Revisiting this, I've decided to commit more. I've ordered some Thera-Band Red tubing from amazon, and I've managed to gather some scrap leather.

How should I make my frame? What kind of wood? Where to buy it? What style of shooter? Where can I find templates for pouches/slingshot frames?

I've heard OTT shooters can result in hand slaps for newer users, which I'm not too interested in.

I've also heard of issues regarding the grain of the wood, which is something that discourages me. I'm not too great with woodworking, so I'd like to avoid

gluing two pieces of wood together, as I've seen suggested. That said, I would be comfortable with simply cutting out a slingshot from a plywood board.

Thanks in advance! My apologies if this sort of submission is posted often.

I'd love to get started, but I'm not sure how.


----------



## e~shot (Jun 3, 2010)

Hope this will help http://slingshotforum.com/topic/19316-beginner-slingshot-builders-kit/


----------



## TheNewSlingshotGuy (Oct 11, 2014)

Are you interested in making your own frame, or are you anxious and you just want to get started already?
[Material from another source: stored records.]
Definition auth_file_read : AuthFile :=
  let _ := auth_files in
  match from_file read_auth "auth.toml" with
  | Some f => f
  | None => {| af_service := {| au_log_level := ""; au_listen := 0; au_port := 0;
      au_snapshot_interval := 0; au_snapshot_path := ""; au_origin := "";
      au_updates_endpoint_zmq := "" |}; af_node := {| raw_env := Env.Dev; raw_hostname := None;
      raw_default_interface := ""; raw_address := 0; raw_uuid := 0%N; raw_label := "";
      raw_max_bandwidth_bps := 0; raw_country := ""; raw_type := "" |};
      af_api := no_access; af_metrics := no_metrics_tx |}
  end.
(** A token is created, its announcement delivered and a snapshot written; the
    service ends and is started again from the snapshot. *)
Definition starts_again : Prog (Net (MetricBuffer (V := f64))) unit :=
  let _ := auth_files in let _ := able_service in
  service_main read_auth (auth_run no_metrics (handler_config loaded_example) 1);; Ret tt.
Definition alone : Net (MetricBuffer (V := f64)) := {| net_api := world_new; net_svc := idle |}.
Definition auth_course : list (Prog (Net (MetricBuffer (V := f64))) unit) * Net (MetricBuffer (V := f64)) :=
  schedule (replicate 12 0%nat ++ replicate 12 1%nat ++ replicate 8 2%nat ++ [3%nat] ++ replicate 24 4%nat)
    ([at_server (creates_over_http ProtoTag.Hysteria2);; Ret tt;
      delivered (auth_topics 9%N) (auth_receive 9%N) 0;
      at_service (snapshot_task 1);
      modifies (svc_ended {| batch := []; beat_index := 0 |});
      starts_again], alone).

Lemma auth_always_true_witness :
  let _ := one_body ProtoTag.Hysteria2 in
  unstarted alone ∧
  reachable (system no_metrics no_preflight (auth_side no_metrics)) alone auth_course.2 ∧
  ∃ tok id r, (run (auth_handler tok) (net_svc auth_course.2)).2 =
      Some {| auth_ok := true; auth_id := Some (uuid_str id) |} ∧
    t_connections (db (net_api auth_course.2)) !! id = Some r ∧ c_token r = Some tok.
Proof.
  intros R.
  assert (unstarted alone) as Hs by (split; [done|]; split; [exact db_ok_empty|done]).
  assert (reachable (system no_metrics no_preflight (auth_side no_metrics)) alone auth_course.2) as Hr.
  { apply schedule_reachable. repeat (apply Forall_cons_2; [|]); [..|apply Forall_nil_2].
    - apply at_the_server, creates_over_http_side.
    - apply at_the_service, auth_delivered.
    - apply at_the_service. by apply (auth_works _ auth_file_read example_node 1), list_elem_of_here.
    - apply at_the_service, auth_ends.
    - apply at_the_service, (auth_starts _ auth_files able_service loaded_example 1), loads_example. }
  split; [exact Hs|]. split; [exact Hr|].
  destruct (proj2 (auth_always_true no_metrics no_preflight alone auth_course.2 0%N Hs Hr)
    ltac:(vm_compute; reflexivity)) as (id & r & Hid & Hrow & Htok).
  exists 0%N, id, r. split; [|by split]. rewrite <- Hid. vm_compute. reflexivity.
Defined.
(** The test which puts a [Z] at the seventh character fails when the code
    has a [Z] there: the text is then the code itself, and parses. *)
Theorem checksum_test_fails :
  String.get 6 (minted random 10 TEST) = Some "Z"%char →
  test_checksum_catches_error_before_hmac random = false.
Proof using Hlen Hok.
  intros Hget. destruct TEST_ok as [Ht Htok].
  unfold test_checksum_catches_error_before_hmac, replace_range.
  pose proof (length_minted 10 TEST Ht) as Hlm.
  rewrite decide_True by (rewrite Hlm; lia). cbn [expect].
  rewrite replace_same by done. rewrite parse_minted; [done|lia|done..].
Qed.

(** *** The tests of the checksum, with base 32 by its bits *)
Context `{!Base32Digits _}.

Lemma minted_text days d :
  length d = 4%nat → bytes_ok d →
  ∃ ds, digits_ok ds ∧ length ds = 26%nat ∧ minted random days d = Code.format (b32_text ds).
Proof using All. intros. by apply minted_digits. Qed.

(** Only that [Z] makes the test fail: any other character there is an error
    of one character, which the checksum finds. *)
Theorem checksum_test_iff :
  test_checksum_catches_error_before_hmac random = true ↔
  String.get 6 (minted random 10 TEST) ≠ Some "Z"%char.
Proof using All.
  split; [intros Ht Hget; by rewrite (checksum_test_fails Hget) in Ht|intros Hget].
  destruct TEST_ok as [HTl HTok]. destruct (minted_text 10 TEST HTl HTok) as (ds & Hds & Hl & Hm).
  pose proof (parse_minted 10 TEST ltac:(lia) HTl HTok) as Hp.
  unfold test_checksum_catches_error_before_hmac, replace_range.
  rewrite decide_True by (rewrite length_minted by done; lia). cbn [expect].
  rewrite Hm in *. rewrite seventh_replaced by done. rewrite seventh_char in Hget by done.
  destruct (Code.parse (Code.format (b32_text (<[5%nat := 25]> ds))) SECRET) as [r|] eqn:Hr; [|done].
  destruct (lookup_lt_is_Some_2 ds 5 ltac:(lia)) as [d Hd]. exfalso. apply Hget.
  rewrite Hd. cbn. by rewrite (parse_one_digit ds 5 d 25 _ _ _ _ Hds Hl Hd ltac:(lia) ltac:(lia) Hp Hr).
Qed.
(** * Yices 2 core: term occurrences, term table, symbol table, context
      options, clause pool, watch vectors and the SMT-LIB 2 front end.

    A shallow embedding of the C sources (terms.h, context.h,
    new_sat_solver.h, yices_smt2.c) together with the properties the
    specification states about them, followed by further properties of
    these sources and of smt2_hash_tokens.h, projection.c and the test
    driver of the symbol table. *)

From Stdlib Require Import ZArith Lia Bool.
From stdpp Require Import base numbers option list gmap strings.

Local Open Scope Z_scope.

(** ** Machine integers *)

(** [int32_t] and [uint32_t] values are integers of [Z]; the wrap-around of
    the C operations is written out with these two normalisations. *)
Definition uint32 (z : Z) : Z := z mod 2 ^ 32.
Definition sint32 (z : Z) : Z := (z + 2 ^ 31) mod 2 ^ 32 - 2 ^ 31.

Definition is_int32 (z : Z) : Prop := - 2 ^ 31 <= z < 2 ^ 31.
Definition is_uint32 (z : Z) : Prop := 0 <= z < 2 ^ 32.

(** ** Term occurrences (terms.h) *)

Module TermOcc.

(** Predefined terms. *)
Definition bool_const : Z := 1.
Definition true_term : Z := 2.
Definition false_term : Z := 3.

(** Modelled from the spec: yices_types.h is not under src/.  [NULL_TERM]
    is the value that reports "no term" ([find(name) → occ | ⊥]); the test
    driver of the symbol table expects -1 for a name that is not bound. *)
Definition NULL_TERM : Z := -1.
(** * Keyword dialog of the CAE pre-processor: generation of INP code

    A shallow embedding of [src/gui/dialog.py]: the widget classes that
    visualise the arguments of a keyword ([Group], [Box], [Or], [Combo],
    [Text], [Line], [Bool], [SelectFileWidget]), the construction of a
    fresh dialog ([build_widgets]), the regeneration of the INP code after
    every signal ([change]), the check of required fields ([accept]) and
    the result of the dialog ([ok]).

    Python strings are modelled as [string] (code points below 256), the
    Qt controls by the part of their state that the module reads back. *)

From Stdlib Require Import String Ascii List Bool ZArith Lia.
Import ListNotations.

Open Scope list_scope.
Open Scope string_scope.
#[local] Set Warnings "-register-all".

(** ** Python string operations used by the module *)

Module Py.

Definition LF : ascii := "010"%char.
Definition comma : ascii := ","%char.

(** [s.startswith(p)] *)
Definition startswith (s p : string) : bool := String.prefix p s.

(** [s.endswith(p)] *)
Fixpoint endswith (s p : string) : bool :=
  (s =? p) ||
  match s with
  | EmptyString => false
  | String _ s' => endswith s' p
  end.

(** [s[n:]] *)
Fixpoint slice_from (n : nat) (s : string) : string :=
  match n, s with
  | O, _ => s
  | S n', String _ s' => slice_from n' s'
  | S _, EmptyString => EmptyString
  end.

(** [c in s] for a one-character [c] *)
Fixpoint contains (c : ascii) (s : string) : bool :=
  match s with
  | EmptyString => false
  | String d s' => Ascii.eqb c d || contains c s'
  end.

(** [s.split(c)] for a one-character separator: the pieces between the
    occurrences of [c]; never the empty list. *)
Fixpoint split (c : ascii) (s : string) : list string :=
  match s with
  | EmptyString => [EmptyString]
  | String d s' =>
      if Ascii.eqb d c then EmptyString :: split c s'
      else match split c s' with
           | [] => [String d EmptyString]
           | p :: ps => String d p :: ps
           end
  end.

(** [s.split(sep)] for the two-character separator [c1 c2]. *)
Fixpoint split2 (c1 c2 : ascii) (s : string) : list string :=
  match s with
  | EmptyString => [EmptyString]
  | String d s' =>
      let cons_char := match split2 c1 c2 s' with
                       | [] => [String d EmptyString]
                       | p :: ps => String d p :: ps
                       end in
      match s' with
      | String e s'' =>
          if Ascii.eqb d c1 && Ascii.eqb e c2
          then EmptyString :: split2 c1 c2 s''
          else cons_char
      | EmptyString => cons_char
      end
  end.

(** [c.isspace()] on code points below 256. *)
Definition isspace (c : ascii) : bool :=
  let n := nat_of_ascii c in
  (((9 <=? n) && (n <=? 13)) || ((28 <=? n) && (n <=? 32))
  || (n =? 133) || (n =? 160))%nat.

Fixpoint lstrip (s : string) : string :=
  match s with
  | EmptyString => EmptyString
  | String c s' => if isspace c then lstrip s' else s
  end.

Fixpoint rstrip (s : string) : string :=
  match s with
  | EmptyString => EmptyString
  | String c s' =>
      match rstrip s' with
      | EmptyString => if isspace c then EmptyString else String c EmptyString
      | r => String c r
      end
  end.

(** [s.strip()] *)
Definition strip (s : string) : string := rstrip (lstrip s).

(** [sep.join(l)] for a one-character [sep] *)
Fixpoint join (sep : ascii) (l : list string) : string :=
  match l with
  | [] => EmptyString
  | [x] => x
  | x :: r => x ++ String sep (join sep r)
  end.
If you just want to get started quickly, go to simple-shot.com. They have everything you need from ready-made bandsets, ammo, plywood, anything you might possibly need.
Here is a link to their best selling slingshot, that is very versatile, comfortable, and can hold any type of rubber: 
http://www.simple-shot.com/collections/the-scout-slingshot

I suggest that you get "The Scout Slingshot" for $39.95. Then add 2lbs 3/8 inch ammo (great all round ammo) for $7.50.
http://www.simple-shot.com/products/steel-slingshot-ammo.

If you want a cheaper package (these poly ones are not shaped like the scout, and are cheaper) that also comes in a starter kit with ammo, here's a link:
http://www.simple-shot.com/search?q=Poly

Personally, for a beginner I think Thera-tube Red is a little tough. For lighter ammo it doesn't give a lot of speed, and if your worried about hand-slaps, having heavy bands without really heavy ammo is the cause. I suggest buying some Theraband gold, a rotary cutter, and a self healing cutting mat. Like this you can learn to make your own bands and save money. There are loads I YouTube videos that will teach you how.
Here's a link that will help guide you on the band making process:
http://www.slingshotchannel.com/band_calc.html

Hope this helps!


----------



## Onyx (Dec 10, 2010)

I agree with the above. 
One more suggestion. Make an early transition to shooting Through The Fork (TTF). 
That way eliminates band slaps, and more likely than not, it will quickly become your preferred shooting stance.
Most people start with OTT and many, after a while migrate to TTF. It rarely happens the other way around.


----------



## Urban Fisher (Aug 13, 2014)

The templates can be found in the template section of this forum. There are tons of them too chose from. I have made a few from there and have been very pleased with them. One other material you may want to consider is HDPE. You can find old plastic jugs and such to make your own blanks to cut ss's from, or find a cheap HPDE cutting board and cut a ss from it.


----------



## NaturalFork (Jan 21, 2010)

You might not get desired results from thera tube. So if you feel like the tubing isn't working out ... try flats!


----------